--- START ---

(* ===== verification/Bytes.v ===== *)
(** * Bytes and text

    A [u8] is an [N] below 256, a [&str] the list of its UTF-8 bytes.  This
    file has what the components use of the standard library's text
    functions: validation, decimal and hexadecimal formatting. *)
From Stdlib Require Import ZifyNat.
From stdpp Require Import pretty.
From S2P Require Import Prelude.

Notation byte := N (only parsing).
Definition byte_ok (b : byte) : Prop := (b < 256)%N.

Definition str (s : string) : list byte := Ascii.N_of_ascii <$> String.list_ascii_of_string s.

(** [{n}] of an unsigned integer. *)
Definition fmt_dec (n : N) : list byte := str (pretty n).

(** One lowercase hexadecimal digit, and [{n:0wx}] of an [n] below [16 ^ w]. *)
Definition hex_digit (d : N) : byte := (if d <? 10 then d + 48 else d + 87)%N.
Fixpoint fmt_hex (w : nat) (n : N) : list byte :=
  match w with
  | O => []
  | S w => fmt_hex w (n / 16) ++ [hex_digit (n mod 16)]
  end.

(** [hex::encode]. *)
Definition hex_encode (bs : list byte) : list byte := bs ≫= fmt_hex 2.

(** [String::from_utf8]: the accepted sequences of bytes. *)
Definition cont (b : byte) : bool := (128 <=? b)%N && (b <=? 191)%N.
Definition between (lo hi b : N) : bool := (lo <=? b)%N && (b <=? hi)%N.

Fixpoint valid_utf8 (l : list byte) : bool :=
  match l with
  | [] => true
  | b0 :: l1 =>
      if (b0 <? 128)%N then valid_utf8 l1
      else
        match l1 with
        | [] => false
        | b1 :: l2 =>
            if between 194 223 b0 then cont b1 && valid_utf8 l2
            else
              match l2 with
              | [] => false
              | b2 :: l3 =>
                  if between 224 239 b0 then
                    (if (b0 =? 224)%N then between 160 191 b1
                     else if (b0 =? 237)%N then between 128 159 b1 else cont b1)
                    && cont b2 && valid_utf8 l3
                  else
                    match l3 with
                    | [] => false
                    | b3 :: l4 =>
                        between 240 244 b0 &&
                        (if (b0 =? 240)%N then between 144 191 b1
                         else if (b0 =? 244)%N then between 128 143 b1 else cont b1)
                        && cont b2 && cont b3 && valid_utf8 l4
                    end
              end
        end
  end.

(** ** Lemmas *)

Definition ascii (b : byte) : Prop := (b < 128)%N.

Lemma valid_utf8_ascii l : Forall ascii l → valid_utf8 l = true.
Proof.
  induction 1 as [|b l Hb _ IH]; [done|]. unfold ascii in Hb. simpl.
  destruct (N.ltb_spec b 128); [done|lia].
Qed.

Lemma valid_utf8_app l l' : valid_utf8 l = true → valid_utf8 l' = true → valid_utf8 (l ++ l') = true.
Proof.
  intros Hl Hl'. remember (length l) as n eqn:Hn. revert l Hn Hl.
  induction n as [n IH] using lt_wf_ind. intros l -> Hl.
  assert (Hrec : ∀ t, length t < length l → valid_utf8 t = true → valid_utf8 (t ++ l') = true) by eauto.
  clear IH. destruct l as [|b0 l1]; [done|]. simpl in *. case_match.
  { apply Hrec; [lia|done]. }
  destruct l1 as [|b1 l2]; [done|]. simpl in *. case_match.
  { apply andb_true_iff in Hl as [-> Hl]. apply Hrec; [lia|done]. }
  destruct l2 as [|b2 l3]; [done|]. simpl in *. case_match.
  { apply andb_true_iff in Hl as [-> Hl]. apply Hrec; [lia|done]. }
  destruct l3 as [|b3 l4]; [done|]. simpl in *.
  apply andb_true_iff in Hl as [-> Hl]. apply Hrec; [lia|done].
Qed.

Lemma hex_digit_ascii d : (d < 16)%N → ascii (hex_digit d).
Proof. unfold hex_digit, ascii. case_N; lia. Qed.

Lemma hex_digit_inj d d' : (d < 16)%N → (d' < 16)%N → hex_digit d = hex_digit d' → d = d'.
Proof. unfold hex_digit. repeat case_N; lia. Qed.

Lemma fmt_hex_length w n : length (fmt_hex w n) = w.
Proof. revert n. induction w as [|w IH]; intros n; [done|]. simpl. rewrite length_app, IH. simpl. lia. Qed.

Lemma fmt_hex_digits w n : Forall (λ b, ascii b ∧ b ≠ 46%N) (fmt_hex w n).
Proof.
  revert n. induction w as [|w IH]; intros n; simpl; [constructor|].
  apply Forall_app. split; [done|]. constructor; [|done].
  assert (n mod 16 < 16)%N by (apply N.mod_lt; done). split; [by apply hex_digit_ascii|].
  unfold hex_digit. case_N; lia.
Qed.

Lemma fmt_hex_inj w n n' : (n < 16 ^ N.of_nat w)%N → (n' < 16 ^ N.of_nat w)%N →
  fmt_hex w n = fmt_hex w n' → n = n'.
Proof.
  revert n n'. induction w as [|w IH]; intros n n' Hn Hn' Heq.
  { simpl in *. lia. }
  simpl in Heq. apply app_inj_tail in Heq as [Heq Hd].
  assert (H16 : (16 ^ N.of_nat (S w) = 16 * 16 ^ N.of_nat w)%N) by (rewrite Nat2N.inj_succ; apply N.pow_succ_r').
  rewrite H16 in Hn, Hn'.
  apply IH in Heq; [|apply N.Div0.div_lt_upper_bound; lia..].
  apply hex_digit_inj in Hd; [|apply N.mod_lt; done..].
  rewrite (N.Div0.div_mod n 16), (N.Div0.div_mod n' 16). congruence.
Qed.

(** Decimal digits are ASCII and hold no dot. *)
Lemma fmt_dec_digits n : Forall (λ b, ascii b ∧ b ≠ 46%N) (fmt_dec n).
Proof.
  unfold fmt_dec, pretty, pretty_N. case_decide; [by repeat constructor|].
  assert (∀ m acc, Forall (λ b, ascii b ∧ b ≠ 46%N) (str acc) →
    Forall (λ b, ascii b ∧ b ≠ 46%N) (str (pretty_N_go m acc))) as Hgo; [|by apply Hgo].
  intros m. induction (N.lt_wf_0 m) as [m _ IH]. intros acc Hacc.
  destruct (decide (0 < m)%N) as [Hm|Hm].
  - rewrite pretty_N_go_step by done. apply IH; [apply N.div_lt; lia|].
    unfold str. simpl. constructor; [|done]. unfold pretty_N_char.
    repeat case_match; split; done.
  - assert (m = 0%N) as -> by lia. by rewrite pretty_N_go_0.
Qed.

--- END ---

- [What needs to be done]: Return, line for line and unchanged, the data from its first line through the line containing "functions: validation, decimal".

- [Response area]:
(* ===== verification/Bytes.v ===== *)
(** * Bytes and text

    A [u8] is an [N] below 256, a [&str] the list of its UTF-8 bytes.  This
    file has what the components use of the standard library's text
    functions: validation, decimal and hexadecimal formatting. *)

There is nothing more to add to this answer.